CFPB releases 2025 supervision and exam priorities

In its newly released 2025 exam and supervision priorities sent to staff, the CFPB says it will focus its enforcement and supervision resources on threats to consumers - in particular veterans, service members and their families. The Bureau outlined 11 priorities.  

While America’s Credit Unions supports many of these priorities, it does have concern with the Bureau’s intended shift away from nonbank financial companies and non-mortgage related concerns.  

“America’s Credit Unions applauds the Consumer Financial Protection Bureau’s recent shift toward efficient, targeted supervision that prioritizes measurable harm, avoids duplicative oversight, and reinforces clarity in enforcement. These changes promise to reduce regulatory burden on responsible institutions while refocusing attention on bad actors,” America’s Credit Unions President/CEO Jim Nussle said. “However, America’s Credit Unions urges a broader approach where non-depository institutions face supervisory attention in alignment with credit unions and other highly regulated financial institutions.
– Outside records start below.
(** * VS-Tal: the persona move selector and the chess clock

    A shallow embedding of [js/timer.js], [js/difficulty.js], the opening
    book and the [TalEngine] class, with the properties of the design
    specification stated and proved over it.

    Conventions of the embedding.
    - A JavaScript number is a rational ([Q]); the one infinite value
      the program uses, [Infinity], is a constructor of its own ([num]).
      A single operation is written exactly.  Where rounding decides a
      property, in the sum of many tenths the interval takes off a clock
      and in the sums of piece values of the evaluation bar, the
      operations are those of [Binary64]: the exact result rounded to 53
      significant bits.
      [NaN] only ever arises from [parseInt]/[charCodeAt] on a malformed
      square and is [None] in an [option Z]; every comparison with it is
      false, as in JavaScript.
    - A table indexed by a string ([TIME_CONTROLS], [DIFFICULTY_LEVELS])
      is the list of its own properties; the names an object inherits
      from [Object.prototype] are listed apart ([inherited]), and what a
      key loads is stated for keys that are not among them.
    - [Math.random()] is a stream of draws [nat -> Q], read through a cursor
      kept in the state.
    - [console.log] lines, [setTimeout] delays and the calls made to
      registered callbacks are recorded in a trace carried by the state; a
      callback is an observer and does not call back into the clock.
    - chess.js and the DOM are collaborators: a [Game] is the record of what
      the engine reads from a chess.js instance.  DOM rendering
      ([updateDisplay]) leaves the state of the clock untouched; what it
      writes to the page is modelled apart, in [TimerDisplay]. *)

From Stdlib Require Import QArith Qround Qabs ZArith String Ascii List Bool Lia Lqa.
From Stdlib Require Import Permutation.
From Stdlib Require DecimalString.
Import ListNotations.
Lemma covers_bind_head {A B} (m : M H A) (k k' : A → M H B) (s : H) :
  (∀ a s', final (k a s') = final (k' a s') ∧ result (k a s') = result (k' a s')
           ∧ emitted (k' a s') `sublist_of` emitted (k a s')) →
  final (bind m k s) = final (bind m k' s)
  ∧ result (bind m k s) = result (bind m k' s)
  ∧ emitted (bind m k' s) `sublist_of` emitted (bind m k s).
Proof.
  intros Hk. unfold bind. destruct (result (m s)) as [e|a]; [done|].
  destruct (Hk a (final (m s))) as (H1 & H2 & H3). cbn [final result emitted].
  split_and!; [done|done|]. by apply sublist_app.
Qed.

Lemma covers_bind_tail {A B} (m m' : M H A) (k : A → M H B) (s : H) :
  final (m s) = final (m' s) → result (m s) = result (m' s) →
  emitted (m' s) `sublist_of` emitted (m s) →
  final (bind m k s) = final (bind m' k s)
  ∧ result (bind m k s) = result (bind m' k s)
  ∧ emitted (bind m' k s) `sublist_of` emitted (bind m k s).
Proof.
  intros H1 H2 H3. unfold bind. rewrite <- H2, <- H1.
  destruct (result (m s)) as [e|a]; cbn [final result emitted]; [done|].
  split_and!; [done|done|]. by apply sublist_app.
Qed.

(** X2: entries that are neither regular files nor directories, and
    directories that cannot be opened because access is denied, never reach
    the observer and do not stop the walk: the observer ends in the same
    state, with the same result, as on the directory without these entries,
    and the log of that smaller walk is a subsequence of the log. *)
Theorem scan_passes_over (rootDir relDir : string) (entries : list dirent) (s : H) :
  let o := scanFiles rootDir relDir (OpenDirOk entries) s in
  let o' := scanFiles rootDir relDir
              (OpenDirOk (filter (λ e, passed_over e = false) entries)) s in
  final o = final o' ∧ result o = result o' ∧ emitted o' `sublist_of` emitted o.
Proof.
  cbn zeta. rewrite !scanFiles_opened.
  apply covers_bind_head. intros [] s1.
  apply covers_bind_head. intros [] s2.
  destruct (loop_passed_over rootDir relDir entries s2) as (L1 & L2 & L3).
  by apply covers_bind_tail.
Qed.
End AnyObserver.

(** ** The order of the calls the walker makes *)

Lemma nesting_app (calls1 calls2 : list call) (open : list string) :
  nesting (calls1 ++ calls2) open = nesting calls1 open ≫= nesting calls2.
Proof.
  revert open. induction calls1 as [|c calls1 IH]; intros open; [done|].
  destruct c as [r|r|root r name]; simpl.
  - apply IH.
  - destruct open as [|top outer]; [done|]. case_bool_decide; [apply IH|done].
  - destruct open as [|top outer]; [done|]. case_bool_decide; [apply IH|done].
Qed.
Given their significant growth, influence, and operations in similar products and services, the lack of comparable oversight risks gaps in consumer protection.”    

The newly issued supervision and exam priorities are as follows:

  1. Supervision shall decrease the overall number of “events” by 50%.
  2. The Bureau’s focus will shift back to depository institutions, as opposed to non-depository institutions.
  3. The Bureau will focus on actual fraud against consumers, where there are identifiable victims with material and measurable consumer damages. The areas of priorities are:
    1. Mortgages (getting the highest priority).
    2. FCRA/Reg V data furnishing violations.
    3. FDCPA/Reg F relating to consumer contracts/debts.
    4. Various fraudulent overcharges, fees, etc.
    5. Inadequate controls to protect consumer information resulting in actual loss to consumers.
  4. The Bureau will focus on redressing tangible harm by getting money back directly to consumers.
  5. The Bureau will focus on providing redress to service members and their families, and veterans.
  6. The Bureau will respect Federalism:
    1. The Bureau will deprioritize participation in multi-state exams unless required by statute.
    2. The Bureau will deprioritize supervision where States have and exercise ample regulatory and supervisory authority, unless required by statute.
    3. The Bureau will minimize duplicative enforcement, where State regulators or law enforcement authorities are currently engaged in or have concluded an investigation into the same matter.
  7. The Bureau will respect other federal agencies’ regulatory ambit:
    1. The Bureau will eliminate duplicative supervision or supervision outside of the Bureau’s authority.
    2. To the extent feasible, the Bureau will coordinate exams’ timing with other/primary federal regulators.
    3. The Bureau will minimize duplicative enforcement, where another federal regulator is currently engaged in or has concluded enforcement.
  8. The Bureau will not pursue supervision under novel legal theories, including of the Bureau’s authority.
  9. The Bureau will not engage in or facilitate unconstitutional racial classification or discrimination in its enforcement of fair lending law:
    1. The Bureau will not engage in redlining or bias assessment supervisions or enforcement based solely on statistical evidence and/or stray remarks.
    2. The Bureau will pursue only matters with proven actual intentional racial discrimination and actual identified victims.
  10. The Bureau will deprioritize the following:
    1. Loans or other initiatives for “justice involved” individuals.
    2. Medical debt.
    3. Peer-to-peer platforms and lending.
    4. Student loans.
    5. Remittances.
    6. Consumer data.
    7. Digital payments.
  11. The Bureau’s primary consumer enforcement tools are its disclosure statutes. The Bureau shall not engage in attempts to create price controls.